Beberapa trend yang terjadi dalam Keperawatan Medikal Bedah di Indonesia,
diantaranya adalah: telenursing, Prinsip Moisture Balance dalam Perawatan Luka, Pencegahan
HIV-AIDS pada Remaja dengan Peer Group, Program sertifikasi perawat keahlian khusus,
Hospice Home Care, One Day Care, Klinik HIV, Klinik Rawat Luka, Berdirinya organisasi
profesi keperawatan kekhususan, Pengembangan Evidence Based Nursing Practice di
Lingkungan Rumah Sakit dalam Lingkup Keperawatan Medikal Bedah. Disadari bahwa semua
trend tersebut belum seutuhnya diterapkan dalam pelayanan keperawatan di seluruh Indonesia.

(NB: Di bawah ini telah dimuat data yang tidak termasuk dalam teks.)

(* ===== verification/NgTypes.v ===== *)
(** * DCI messages of a subframe ([lib/src/phy/ue/ngscope_st.c] and its header)

    The records NG-Scope passes between the decoder, the status tracker and the
    DCI ring buffers, and the operations on the messages of one subframe. *)

From Stdlib Require Export SpecFloat.
From S2P Require Export Prelude.

(** C's [float] is IEEE binary32. *)
Definition float32 : Type := spec_float.

Definition MAX_CANDIDATES_ALL : Z := 180.
Definition MAX_NOF_FORMAT : Z := 4.
Definition MAX_DCI_PER_SUB : Z := 10.

Inductive srsran_dci_format_t :=
  | SRSRAN_DCI_FORMAT0 | SRSRAN_DCI_FORMAT1 | SRSRAN_DCI_FORMAT1A | SRSRAN_DCI_FORMAT1B
  | SRSRAN_DCI_FORMAT1C | SRSRAN_DCI_FORMAT1D | SRSRAN_DCI_FORMAT2 | SRSRAN_DCI_FORMAT2A
  | SRSRAN_DCI_FORMAT2B | SRSRAN_DCI_FORMATN0 | SRSRAN_DCI_FORMATN1 | SRSRAN_DCI_FORMATN2
  | SRSRAN_DCI_FORMAT_RAR | SRSRAN_DCI_NOF_FORMATS.

#[export] Instance srsran_dci_format_t_eq_dec : EqDecision srsran_dci_format_t.
Proof. solve_decision. Defined.

Record ngscope_dci_tb_t := DciTb { mcs : Z; tbs : Z; rv : Z; ndi : bool }.

Record ngscope_dci_phich_t := DciPhich { n_dmrs : Z; n_prb_tilde : Z; freq_hopping : Z }.

Record srsran_dci_location_t := DciLoc {
  loc_L : Z; loc_ncce : Z; loc_checked : bool; loc_mean_llr : float32
}.

(** [tb0] and [tb1] are [tb[0]] and [tb[1]]. *)
Record ngscope_dci_msg_t := DciMsg {
  rnti : Z; prb : Z; harq : Z; nof_tb : Z; dl : bool;
  decode_prob : float32; corr : float32;
  format : srsran_dci_format_t;
  tb0 : ngscope_dci_tb_t; tb1 : ngscope_dci_tb_t;
  phich : ngscope_dci_phich_t;
  loc : srsran_dci_location_t
}.

Record ngscope_dci_per_sub_t := PerSub {
  dl_msg : list ngscope_dci_msg_t; nof_dl_dci : Z;
  ul_msg : list ngscope_dci_msg_t; nof_ul_dci : Z;
  timestamp : Z
}.

(** The status-buffer entry a decoder hands to the status tracker ([ngscope_def.h]). *)
Record ngscope_status_buffer_t := StatusBuffer {
  dci_per_sub : ngscope_dci_per_sub_t;
  sb_tti : Z;
  sb_cell_idx : Z
}.

(** The all-zero message of a [calloc]ed or [memset] buffer. *)
Definition zero_tb : ngscope_dci_tb_t := DciTb 0 0 0 false.
Definition zero_msg : ngscope_dci_msg_t :=
  DciMsg 0 0 0 0 false (S754_zero false) (S754_zero false) SRSRAN_DCI_FORMAT0 zero_tb zero_tb
    (DciPhich 0 0 0) (DciLoc 0 0 false (S754_zero false)).

(** ** Operations *)

Definition ngscope_format_to_index (f : srsran_dci_format_t) : Z :=
  match f with
  | SRSRAN_DCI_FORMAT0 => 0
  | SRSRAN_DCI_FORMAT1 => 1
  | SRSRAN_DCI_FORMAT1A => 2
  | SRSRAN_DCI_FORMAT1C => 3
  | SRSRAN_DCI_FORMAT2 => 4
  | _ => -1
  end.

Definition ngscope_index_to_format (index : Z) : srsran_dci_format_t :=
  match index with
  | 0 => SRSRAN_DCI_FORMAT0
  | 1 => SRSRAN_DCI_FORMAT1
  | 2 => SRSRAN_DCI_FORMAT1A
  | 3 => SRSRAN_DCI_FORMAT1C
  | 4 => SRSRAN_DCI_FORMAT2
  | _ => SRSRAN_DCI_FORMAT0
  end.

(** The return value, always 0, and the updated subframe. *)
Definition ngscope_push_dci_to_per_sub (q : ngscope_dci_per_sub_t) (msg : ngscope_dci_msg_t)
  : option (Z * ngscope_dci_per_sub_t) :=
  if dl msg then
    if nof_dl_dci q <? MAX_DCI_PER_SUB then
      dls ← zset (dl_msg q) (nof_dl_dci q) msg;
      Some (0, PerSub dls (nof_dl_dci q + 1) (ul_msg q) (nof_ul_dci q) (timestamp q))
    else Some (0, q)
  else
    if nof_ul_dci q <? MAX_DCI_PER_SUB then
      uls ← zset (ul_msg q) (nof_ul_dci q) msg;
      Some (0, PerSub (dl_msg q) (nof_dl_dci q) uls (nof_ul_dci q + 1) (timestamp q))
    else Some (0, q).

(** The binary32 constants 100 and 1. *)
Definition f32_100 : float32 := S754_finite false 13107200 (-17).
Definition f32_1 : float32 := S754_finite false 8388608 (-23).

(** The message of a non-adaptive uplink retransmission. The C local variable
    is not initialised: its second transport block and its PHICH and location
    fields are those of the stack content [stack]. *)
Definition reTx_msg (stack : ngscope_dci_msg_t) (targetRNTI : Z) : ngscope_dci_msg_t :=
  DciMsg targetRNTI 0 0 1 false f32_100 f32_1 SRSRAN_DCI_FORMAT0
    (DciTb 0 0 4 false) (tb1 stack) (phich stack) (loc stack).

Definition ngscope_enqueue_ul_reTx_dci_msg (stack : ngscope_dci_msg_t)
    (q : ngscope_dci_per_sub_t) (targetRNTI : Z) : option (Z * ngscope_dci_per_sub_t) :=
  '(_, q) ← ngscope_push_dci_to_per_sub q (reTx_msg stack targetRNTI); Some (0, q).

(** The search loop with its early return. *)
Fixpoint find_rnti (msgs : list ngscope_dci_msg_t) (target i : Z) (fuel : nat) : option Z :=
  match fuel with
  | O => Some (-1)
  | S n =>
      m ← zget msgs i;
      if rnti m =? target then Some i else find_rnti msgs target (i + 1) n
  end.

Definition ngscope_rnti_inside_dci_per_sub_dl (q : ngscope_dci_per_sub_t) (targetRNTI : Z) : option Z :=
  if 0 <? nof_dl_dci q then find_rnti (dl_msg q) targetRNTI 0 (Z.to_nat (nof_dl_dci q)) else Some (-1).

Definition ngscope_rnti_inside_dci_per_sub_ul (q : ngscope_dci_per_sub_t) (targetRNTI : Z) : option Z :=
  if 0 <? nof_ul_dci q then find_rnti (ul_msg q) targetRNTI 0 (Z.to_nat (nof_ul_dci q)) else Some (-1).

(** ** Well-formed subframes and the lists they hold *)

Record per_sub_wf (q : ngscope_dci_per_sub_t) : Prop := PerSubWf {
  wf_dl_len : zlen (dl_msg q) = MAX_DCI_PER_SUB;
  wf_ul_len : zlen (ul_msg q) = MAX_DCI_PER_SUB;
  wf_nof_dl : 0 <= nof_dl_dci q <= MAX_DCI_PER_SUB;
  wf_nof_ul : 0 <= nof_ul_dci q <= MAX_DCI_PER_SUB
}.

Definition dl_list (q : ngscope_dci_per_sub_t) : list ngscope_dci_msg_t :=
  take (Z.to_nat (nof_dl_dci q)) (dl_msg q).
Definition ul_list (q : ngscope_dci_per_sub_t) : list ngscope_dci_msg_t :=
  take (Z.to_nat (nof_ul_dci q)) (ul_msg q).

(** Storing at the fill level appends to the held prefix. *)
Lemma take_insert_next {A} (l : list A) n x :
  0 <= n < zlen l ->
  take (Z.to_nat (n + 1)) (<[Z.to_nat n := x]> l) = take (Z.to_nat n) l ++ [x].
Proof.
  intros Hn. unfold zlen in Hn. replace (Z.to_nat (n + 1)) with (S (Z.to_nat n)) by lia.
  rewrite (take_S_r _ _ x) by (apply list_lookup_insert_eq; lia).
  by rewrite take_insert_ge by lia.
Qed.

Lemma find_rnti_spec msgs target i fuel :
  0 <= i -> i + Z.of_nat fuel <= zlen msgs ->
  find_rnti msgs target i fuel =
  match list_find (fun m => rnti m = target) (take fuel (drop (Z.to_nat i) msgs)) with
  | Some (k, _) => Some (i + Z.of_nat k)
  | None => Some (-1)
  end.
Proof.
  revert i. induction fuel as [| fuel IH]; intros i Hi Hf; [done |].
  destruct (zget_some msgs i) as [m Hm]; [unfold in_range; lia |].
  cbn [find_rnti]. rewrite Hm. cbn [mbind option_bind].
  rewrite zget_lookup in Hm by done. rewrite (drop_S _ m) by done. cbn [take list_find].
  destruct (Z.eqb_spec (rnti m) target) as [E | E].
  - rewrite decide_True by done. f_equal. lia.
  - rewrite decide_False by done. rewrite IH by lia.
    replace (Z.to_nat (i + 1)) with (S (Z.to_nat i)) by lia.
    destruct (list_find _ _) as [[k x] |]; [simpl; f_equal; lia | done].
Qed.

Lemma push_dci_spec q msg :
  per_sub_wf q ->
  exists q', ngscope_push_dci_to_per_sub q msg = Some (0, q') /\ per_sub_wf q' /\
    timestamp q' = timestamp q /\
    dl_list q' = (if dl msg && (nof_dl_dci q <? MAX_DCI_PER_SUB) then dl_list q ++ [msg] else dl_list q) /\
    ul_list q' = (if negb (dl msg) && (nof_ul_dci q <? MAX_DCI_PER_SUB) then ul_list q ++ [msg]
                  else ul_list q).
Proof.
  intros [Hd Hu Hnd Hnu]. unfold ngscope_push_dci_to_per_sub, dl_list, ul_list.
  destruct (dl msg); cbn [negb andb]; zcase; try by eexists.
  - rewrite zset_in by (unfold in_range; lia). eexists; split; [done |]. simpl.
    rewrite take_insert_next by lia. split_and!; try done. split; simpl; rewrite ?zlen_insert; lia.
  - rewrite zset_in by (unfold in_range; lia). eexists; split; [done |]. simpl.
    rewrite take_insert_next by lia. split_and!; try done. split; simpl; rewrite ?zlen_insert; lia.
Qed.

(** pushing a message appends it to the list of its direction and
    leaves the other direction alone; the eleventh message of a direction is
    dropped, and the return value does not tell. *)
Theorem push_dci_appends q msg :
  per_sub_wf q ->
  exists q', ngscope_push_dci_to_per_sub q msg = Some (0, q') /\ per_sub_wf q' /\
    timestamp q' = timestamp q /\
    dl_list q' = (if dl msg && (nof_dl_dci q <? MAX_DCI_PER_SUB) then dl_list q ++ [msg] else dl_list q) /\
    ul_list q' = (if negb (dl msg) && (nof_ul_dci q <? MAX_DCI_PER_SUB) then ul_list q ++ [msg]
                  else ul_list q).
Proof. apply push_dci_spec. Qed.

Definition empty_per_sub : ngscope_dci_per_sub_t :=
  PerSub (replicate 10 zero_msg) 0 (replicate 10 zero_msg) 0 0.

Lemma empty_per_sub_wf : per_sub_wf empty_per_sub.
Proof. by split. Qed.

Lemma push_dci_appends_witness :
  exists q', ngscope_push_dci_to_per_sub empty_per_sub zero_msg = Some (0, q') /\ per_sub_wf q' /\
    timestamp q' = 0 /\ dl_list q' = [] /\ ul_list q' = [zero_msg].
Proof. apply (push_dci_appends empty_per_sub zero_msg), empty_per_sub_wf. Defined.

(** the search for a RNTI among the uplink messages returns the index
    of the first message that carries it, or -1; and once a retransmission has
    been enqueued in a subframe with room, the search finds its RNTI. *)
Theorem rnti_inside_ul_spec q target :
  per_sub_wf q ->
  ngscope_rnti_inside_dci_per_sub_ul q target
    = Some (from_option (fun p => Z.of_nat p.1) (-1) (list_find (fun m => rnti m = target) (ul_list q))) /\
  forall stack q', nof_ul_dci q < MAX_DCI_PER_SUB ->
    ngscope_enqueue_ul_reTx_dci_msg stack q target = Some (0, q') ->
    exists i m, ngscope_rnti_inside_dci_per_sub_ul q' target = Some i /\
      zget (ul_list q') i = Some m /\ rnti m = target.
Proof.
  assert (forall q, per_sub_wf q -> ngscope_rnti_inside_dci_per_sub_ul q target
    = Some (from_option (fun p => Z.of_nat p.1) (-1) (list_find (fun m => rnti m = target) (ul_list q))))
    as Hspec.
  { clear q. intros q [_ Hu _ Hnu]. unfold ngscope_rnti_inside_dci_per_sub_ul, ul_list.
    destruct (Z.ltb_spec 0 (nof_ul_dci q)).
    - rewrite find_rnti_spec by lia. cbn [drop]. by destruct (list_find _ _) as [[k x] |].
    - by replace (nof_ul_dci q) with 0 by lia. }
  intros Hwf. split; [by apply Hspec |]. intros stack q' Hroom Henq.
  unfold ngscope_enqueue_ul_reTx_dci_msg in Henq.
  destruct (push_dci_appends q (reTx_msg stack target) Hwf) as (q1 & Hp & Hwf1 & _ & _ & Hul).
  rewrite Hp in Henq. injection Henq as <-. cbn [dl reTx_msg negb andb] in Hul.
  destruct (Z.ltb_spec (nof_ul_dci q) MAX_DCI_PER_SUB); [| lia].
  rewrite (Hspec q1 Hwf1).
  destruct (list_find (fun m => rnti m = target) (ul_list q1)) as [[k m] |] eqn:E.
  - apply list_find_Some in E as (Hk & Hm & _). exists (Z.of_nat k), m.
    rewrite zget_lookup, Nat2Z.id by lia. done.
  - apply list_find_None in E. rewrite Hul, Forall_app in E. destruct E as [_ E].
    rewrite Forall_singleton in E. by destruct E.
Qed.

Lemma rnti_inside_ul_spec_witness :
  ngscope_rnti_inside_dci_per_sub_ul empty_per_sub 61 = Some (-1) /\
  forall stack q', nof_ul_dci empty_per_sub < MAX_DCI_PER_SUB ->
    ngscope_enqueue_ul_reTx_dci_msg stack empty_per_sub 61 = Some (0, q') ->
    exists i m, ngscope_rnti_inside_dci_per_sub_ul q' 61 = Some i /\
      zget (ul_list q') i = Some m /\ rnti m = 61.
Proof. apply (rnti_inside_ul_spec empty_per_sub 61), empty_per_sub_wf. Defined.

(** The five formats the decoder searches for round-trip through their index. *)
Lemma format_index_roundtrip i :
  0 <= i <= MAX_NOF_FORMAT -> ngscope_format_to_index (ngscope_index_to_format i) = i.
Proof.
  unfold MAX_NOF_FORMAT. intros Hi.
  assert (i = 0 \/ i = 1 \/ i = 2 \/ i = 3 \/ i = 4) as H by lia.
  destruct H as [-> | [-> | [-> | [-> | ->]]]]; done.
Qed.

b. Isu dalam Keperawatan Medikal Bedah dan Dampaknya di Indonesia
Beberapa isue yang berkembang dalam Keperawatan Medikal Bedah di Indonesia, antara
lain: Pemakaian tap water (air keran) dan betadine yang diencerkan pada luka, Belum ada
dokumentasi keperawatan yang baku sehingga setiap institusi rumah sakit mengunakan versi
atau modelnya sendiri-sendiri, Prosedur rawat luka adalah kewenangan dokter, Euthanasia: suatu
issue kontemporer dalam keperawatan, Pengaturan sistem tenaga kesehatan, Lulusan D3
Keperawatan lebih banyak terserap di Rumah sakit pemerintah dibandingkan S1, dan Peran dan
tanggung jawab yang belum ditetapkan sesuai dengan jenjang pendidikan sehingga implikasi di
rs antara DIII, S1 dan Spesialis belum jelas terlihat.
4.2 Saran
a. Seluruh perawat agar meningkatkan pemahamannya terhadap berbagai trend dan isu
keperawatan medikal bedah di Indonesia sehingga dapat dikembeangkan dalam tatanan layanan
keperawatan.
b. Diharapkan agar perawat bisa menindaklanjuti trend dan isu tersebut melalui kegiatan riset
sebagai dasar untuk pengembangan Evidence Based Nursing Practice di Lingkungan Rumah
Sakit dalam Lingkup Keperawatan Medikal Bedah.